● WORK TO COMPLETE
Among the records below, find the line that has "(if (0 <? sch_MaxConcurrentJobs sc)%Z then"; from there, give the lines again exactly, and stop after the line that has "match ParseDuration raw".

Stored data entries:
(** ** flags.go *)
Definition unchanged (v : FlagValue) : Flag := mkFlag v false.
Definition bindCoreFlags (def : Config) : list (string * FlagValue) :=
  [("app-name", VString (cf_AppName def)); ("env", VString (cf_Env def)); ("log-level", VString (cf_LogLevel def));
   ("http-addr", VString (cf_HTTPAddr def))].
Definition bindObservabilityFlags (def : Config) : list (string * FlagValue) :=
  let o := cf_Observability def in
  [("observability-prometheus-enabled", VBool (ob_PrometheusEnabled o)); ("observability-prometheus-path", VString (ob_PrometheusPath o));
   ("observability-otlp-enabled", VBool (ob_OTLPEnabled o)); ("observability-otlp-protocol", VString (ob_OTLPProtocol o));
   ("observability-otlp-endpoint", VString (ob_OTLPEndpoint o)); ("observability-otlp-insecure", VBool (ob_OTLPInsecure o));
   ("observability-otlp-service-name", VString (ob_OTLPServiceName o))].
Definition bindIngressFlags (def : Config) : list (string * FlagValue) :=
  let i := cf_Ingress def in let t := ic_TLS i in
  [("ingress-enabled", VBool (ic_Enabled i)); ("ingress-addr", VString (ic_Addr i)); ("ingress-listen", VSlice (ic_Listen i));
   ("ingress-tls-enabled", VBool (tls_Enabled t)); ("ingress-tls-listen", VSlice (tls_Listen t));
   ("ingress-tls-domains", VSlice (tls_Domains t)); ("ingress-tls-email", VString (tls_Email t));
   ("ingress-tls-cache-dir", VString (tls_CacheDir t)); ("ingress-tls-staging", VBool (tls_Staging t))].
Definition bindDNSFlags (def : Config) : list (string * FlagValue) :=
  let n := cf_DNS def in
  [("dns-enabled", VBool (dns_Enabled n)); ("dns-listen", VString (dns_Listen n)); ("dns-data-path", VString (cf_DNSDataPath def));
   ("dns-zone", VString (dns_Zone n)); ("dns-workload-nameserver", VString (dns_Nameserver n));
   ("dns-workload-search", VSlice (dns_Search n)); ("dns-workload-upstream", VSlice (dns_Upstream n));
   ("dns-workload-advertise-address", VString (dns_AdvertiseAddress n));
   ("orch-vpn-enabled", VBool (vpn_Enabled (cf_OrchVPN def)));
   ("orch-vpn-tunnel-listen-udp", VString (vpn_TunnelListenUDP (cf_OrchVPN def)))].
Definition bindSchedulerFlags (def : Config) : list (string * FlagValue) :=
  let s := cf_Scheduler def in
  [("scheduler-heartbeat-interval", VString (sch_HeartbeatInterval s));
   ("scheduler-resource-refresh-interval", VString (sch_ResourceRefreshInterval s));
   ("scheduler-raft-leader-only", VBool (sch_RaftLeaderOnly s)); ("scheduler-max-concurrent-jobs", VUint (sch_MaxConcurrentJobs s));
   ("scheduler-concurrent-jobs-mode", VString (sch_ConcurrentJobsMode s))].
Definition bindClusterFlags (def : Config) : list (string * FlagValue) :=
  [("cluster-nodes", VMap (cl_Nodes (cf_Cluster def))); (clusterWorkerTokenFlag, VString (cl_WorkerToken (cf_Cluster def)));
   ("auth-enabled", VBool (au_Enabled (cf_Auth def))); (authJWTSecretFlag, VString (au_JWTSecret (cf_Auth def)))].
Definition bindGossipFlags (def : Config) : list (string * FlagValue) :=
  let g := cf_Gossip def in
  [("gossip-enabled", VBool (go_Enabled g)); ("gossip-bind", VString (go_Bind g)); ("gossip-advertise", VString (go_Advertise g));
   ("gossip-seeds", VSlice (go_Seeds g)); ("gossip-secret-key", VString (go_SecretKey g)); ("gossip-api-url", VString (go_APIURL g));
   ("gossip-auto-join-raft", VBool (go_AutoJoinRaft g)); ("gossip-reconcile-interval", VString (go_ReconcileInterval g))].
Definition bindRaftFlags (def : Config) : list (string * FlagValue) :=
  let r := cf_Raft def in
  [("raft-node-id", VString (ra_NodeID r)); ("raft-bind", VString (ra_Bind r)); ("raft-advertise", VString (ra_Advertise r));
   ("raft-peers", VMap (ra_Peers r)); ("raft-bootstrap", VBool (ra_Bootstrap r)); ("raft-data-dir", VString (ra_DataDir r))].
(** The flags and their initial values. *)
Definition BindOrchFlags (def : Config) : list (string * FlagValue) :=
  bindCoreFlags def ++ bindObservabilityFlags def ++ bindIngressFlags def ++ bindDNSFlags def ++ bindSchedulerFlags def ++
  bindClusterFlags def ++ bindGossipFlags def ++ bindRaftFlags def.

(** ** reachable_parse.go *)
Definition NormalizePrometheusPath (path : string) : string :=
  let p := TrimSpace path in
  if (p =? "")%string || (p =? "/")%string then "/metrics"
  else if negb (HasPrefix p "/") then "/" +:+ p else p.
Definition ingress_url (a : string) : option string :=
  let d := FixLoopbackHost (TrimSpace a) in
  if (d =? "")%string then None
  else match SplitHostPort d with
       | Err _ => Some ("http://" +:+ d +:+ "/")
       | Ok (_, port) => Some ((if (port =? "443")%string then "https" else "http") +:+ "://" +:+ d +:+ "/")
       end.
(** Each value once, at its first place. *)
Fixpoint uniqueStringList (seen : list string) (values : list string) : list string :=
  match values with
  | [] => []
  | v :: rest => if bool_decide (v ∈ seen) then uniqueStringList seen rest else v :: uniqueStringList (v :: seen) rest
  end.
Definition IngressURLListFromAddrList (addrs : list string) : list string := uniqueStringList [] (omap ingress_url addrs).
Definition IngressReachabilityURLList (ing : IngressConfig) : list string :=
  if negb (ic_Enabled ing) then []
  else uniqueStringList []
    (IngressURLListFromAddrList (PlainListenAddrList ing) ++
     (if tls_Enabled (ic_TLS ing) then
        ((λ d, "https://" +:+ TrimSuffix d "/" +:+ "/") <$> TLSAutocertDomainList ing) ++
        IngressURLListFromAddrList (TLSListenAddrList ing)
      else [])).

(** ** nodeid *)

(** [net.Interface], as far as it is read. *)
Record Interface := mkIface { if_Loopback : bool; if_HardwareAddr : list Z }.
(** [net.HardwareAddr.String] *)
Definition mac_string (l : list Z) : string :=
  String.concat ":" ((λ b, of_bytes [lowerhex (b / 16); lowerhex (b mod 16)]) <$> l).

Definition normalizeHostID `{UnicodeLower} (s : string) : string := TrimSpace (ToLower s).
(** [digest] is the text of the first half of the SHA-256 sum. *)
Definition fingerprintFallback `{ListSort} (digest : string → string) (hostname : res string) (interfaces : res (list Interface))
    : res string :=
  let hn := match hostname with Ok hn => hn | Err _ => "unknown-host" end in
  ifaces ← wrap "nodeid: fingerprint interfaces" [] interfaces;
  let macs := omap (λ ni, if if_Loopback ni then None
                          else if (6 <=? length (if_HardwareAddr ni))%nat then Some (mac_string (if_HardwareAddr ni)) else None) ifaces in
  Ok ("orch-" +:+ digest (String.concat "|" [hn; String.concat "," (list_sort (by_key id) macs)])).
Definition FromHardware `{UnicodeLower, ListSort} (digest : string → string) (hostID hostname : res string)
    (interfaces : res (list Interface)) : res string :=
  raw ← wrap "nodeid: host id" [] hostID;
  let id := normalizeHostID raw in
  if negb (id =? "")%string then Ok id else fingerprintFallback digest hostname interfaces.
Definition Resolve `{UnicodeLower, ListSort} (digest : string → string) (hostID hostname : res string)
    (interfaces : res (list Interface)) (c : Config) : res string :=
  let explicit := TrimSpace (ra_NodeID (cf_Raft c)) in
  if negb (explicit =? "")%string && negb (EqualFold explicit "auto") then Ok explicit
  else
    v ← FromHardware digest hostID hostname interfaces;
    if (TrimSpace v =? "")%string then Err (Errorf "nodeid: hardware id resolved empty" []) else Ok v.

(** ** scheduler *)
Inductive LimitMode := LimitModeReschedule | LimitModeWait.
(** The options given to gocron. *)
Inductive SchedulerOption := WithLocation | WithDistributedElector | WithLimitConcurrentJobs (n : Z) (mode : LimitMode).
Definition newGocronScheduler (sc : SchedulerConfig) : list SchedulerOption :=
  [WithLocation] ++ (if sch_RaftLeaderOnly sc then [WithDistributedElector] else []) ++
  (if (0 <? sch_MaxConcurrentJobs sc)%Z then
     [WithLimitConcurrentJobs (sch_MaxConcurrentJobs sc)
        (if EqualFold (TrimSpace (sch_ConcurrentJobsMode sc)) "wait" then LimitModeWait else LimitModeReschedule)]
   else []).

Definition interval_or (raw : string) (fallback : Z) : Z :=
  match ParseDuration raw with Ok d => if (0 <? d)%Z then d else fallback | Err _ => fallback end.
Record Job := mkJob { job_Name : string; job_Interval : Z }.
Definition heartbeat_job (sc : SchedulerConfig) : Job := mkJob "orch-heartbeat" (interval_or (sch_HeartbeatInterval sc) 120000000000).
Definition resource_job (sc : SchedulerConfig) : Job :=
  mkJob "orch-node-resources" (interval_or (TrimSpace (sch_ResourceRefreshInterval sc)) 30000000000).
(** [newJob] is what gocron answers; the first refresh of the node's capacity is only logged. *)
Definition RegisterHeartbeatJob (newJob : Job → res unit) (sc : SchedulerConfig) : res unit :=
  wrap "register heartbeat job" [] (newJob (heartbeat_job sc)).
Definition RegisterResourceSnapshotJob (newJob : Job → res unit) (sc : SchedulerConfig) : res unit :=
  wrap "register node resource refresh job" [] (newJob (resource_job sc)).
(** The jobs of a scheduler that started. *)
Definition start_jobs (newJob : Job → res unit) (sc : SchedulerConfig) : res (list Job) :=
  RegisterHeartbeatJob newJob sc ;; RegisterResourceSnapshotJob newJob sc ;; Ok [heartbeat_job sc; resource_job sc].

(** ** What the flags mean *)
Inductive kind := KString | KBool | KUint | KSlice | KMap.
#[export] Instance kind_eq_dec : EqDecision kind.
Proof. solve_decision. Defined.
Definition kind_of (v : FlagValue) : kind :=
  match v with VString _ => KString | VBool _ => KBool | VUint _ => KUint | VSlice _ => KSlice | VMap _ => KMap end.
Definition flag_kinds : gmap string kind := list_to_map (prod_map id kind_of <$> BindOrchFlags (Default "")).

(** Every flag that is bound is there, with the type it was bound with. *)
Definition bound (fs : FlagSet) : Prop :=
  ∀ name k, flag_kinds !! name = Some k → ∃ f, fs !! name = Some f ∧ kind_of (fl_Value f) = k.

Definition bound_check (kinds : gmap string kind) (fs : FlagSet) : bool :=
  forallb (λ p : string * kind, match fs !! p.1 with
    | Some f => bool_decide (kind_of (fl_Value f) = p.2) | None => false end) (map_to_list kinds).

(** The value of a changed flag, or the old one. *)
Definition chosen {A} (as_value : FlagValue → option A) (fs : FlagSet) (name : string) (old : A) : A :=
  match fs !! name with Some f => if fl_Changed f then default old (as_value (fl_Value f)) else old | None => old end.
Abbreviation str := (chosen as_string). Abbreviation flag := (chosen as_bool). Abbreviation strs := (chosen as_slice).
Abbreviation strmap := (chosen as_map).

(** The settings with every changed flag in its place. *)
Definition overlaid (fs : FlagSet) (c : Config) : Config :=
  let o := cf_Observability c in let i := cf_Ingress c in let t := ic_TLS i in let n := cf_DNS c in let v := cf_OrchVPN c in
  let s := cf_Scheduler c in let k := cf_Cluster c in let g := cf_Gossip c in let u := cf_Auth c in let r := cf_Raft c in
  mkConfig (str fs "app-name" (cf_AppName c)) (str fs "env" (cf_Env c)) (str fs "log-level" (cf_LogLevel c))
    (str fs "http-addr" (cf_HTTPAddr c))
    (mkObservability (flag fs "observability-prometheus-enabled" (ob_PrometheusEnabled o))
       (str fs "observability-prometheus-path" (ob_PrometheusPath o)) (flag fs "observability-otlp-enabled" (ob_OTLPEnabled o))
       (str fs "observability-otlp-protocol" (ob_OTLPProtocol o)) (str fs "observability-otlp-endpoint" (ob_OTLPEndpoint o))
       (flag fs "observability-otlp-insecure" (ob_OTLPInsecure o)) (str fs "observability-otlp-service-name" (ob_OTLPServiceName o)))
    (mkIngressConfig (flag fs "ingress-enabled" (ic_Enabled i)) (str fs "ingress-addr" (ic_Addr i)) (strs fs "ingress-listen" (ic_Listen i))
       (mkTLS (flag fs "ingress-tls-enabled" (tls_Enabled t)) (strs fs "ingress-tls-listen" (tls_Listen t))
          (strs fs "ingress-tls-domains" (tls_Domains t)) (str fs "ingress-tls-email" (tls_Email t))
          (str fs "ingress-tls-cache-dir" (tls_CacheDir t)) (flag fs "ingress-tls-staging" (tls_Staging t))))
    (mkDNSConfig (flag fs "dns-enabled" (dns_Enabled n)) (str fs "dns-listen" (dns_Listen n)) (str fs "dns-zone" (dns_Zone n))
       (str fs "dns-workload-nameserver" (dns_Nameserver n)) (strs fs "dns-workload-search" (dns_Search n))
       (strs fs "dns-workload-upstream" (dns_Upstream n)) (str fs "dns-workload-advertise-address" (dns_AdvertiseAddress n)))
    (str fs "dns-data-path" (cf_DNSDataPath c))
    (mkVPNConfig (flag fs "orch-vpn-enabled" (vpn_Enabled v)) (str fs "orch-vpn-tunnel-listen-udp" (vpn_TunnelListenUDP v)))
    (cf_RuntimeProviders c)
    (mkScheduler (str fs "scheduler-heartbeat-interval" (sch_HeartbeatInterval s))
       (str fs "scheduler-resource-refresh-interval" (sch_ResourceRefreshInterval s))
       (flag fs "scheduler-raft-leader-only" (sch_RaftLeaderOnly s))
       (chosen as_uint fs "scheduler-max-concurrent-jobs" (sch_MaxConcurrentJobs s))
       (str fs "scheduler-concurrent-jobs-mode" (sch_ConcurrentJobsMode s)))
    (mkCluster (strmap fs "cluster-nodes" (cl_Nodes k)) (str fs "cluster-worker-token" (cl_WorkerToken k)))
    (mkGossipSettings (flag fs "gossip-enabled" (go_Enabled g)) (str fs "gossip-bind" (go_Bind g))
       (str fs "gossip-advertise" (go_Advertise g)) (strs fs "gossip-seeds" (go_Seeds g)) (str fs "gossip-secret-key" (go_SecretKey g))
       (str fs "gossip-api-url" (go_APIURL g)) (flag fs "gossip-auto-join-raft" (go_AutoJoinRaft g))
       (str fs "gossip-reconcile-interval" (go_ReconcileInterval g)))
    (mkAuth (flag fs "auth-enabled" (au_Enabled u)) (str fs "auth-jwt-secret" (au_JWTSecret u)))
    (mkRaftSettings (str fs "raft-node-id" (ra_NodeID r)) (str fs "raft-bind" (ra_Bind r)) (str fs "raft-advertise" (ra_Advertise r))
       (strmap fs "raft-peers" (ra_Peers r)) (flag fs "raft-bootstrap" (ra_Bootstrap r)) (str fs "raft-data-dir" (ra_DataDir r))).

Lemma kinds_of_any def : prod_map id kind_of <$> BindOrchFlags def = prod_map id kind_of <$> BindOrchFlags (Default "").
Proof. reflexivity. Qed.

● RESULT OF THIS TASK
  (if (0 <? sch_MaxConcurrentJobs sc)%Z then
     [WithLimitConcurrentJobs (sch_MaxConcurrentJobs sc)
        (if EqualFold (TrimSpace (sch_ConcurrentJobsMode sc)) "wait" then LimitModeWait else LimitModeReschedule)]
   else []).

Definition interval_or (raw : string) (fallback : Z) : Z :=
  match ParseDuration raw with Ok d => if (0 <? d)%Z then d else fallback | Err _ => fallback end.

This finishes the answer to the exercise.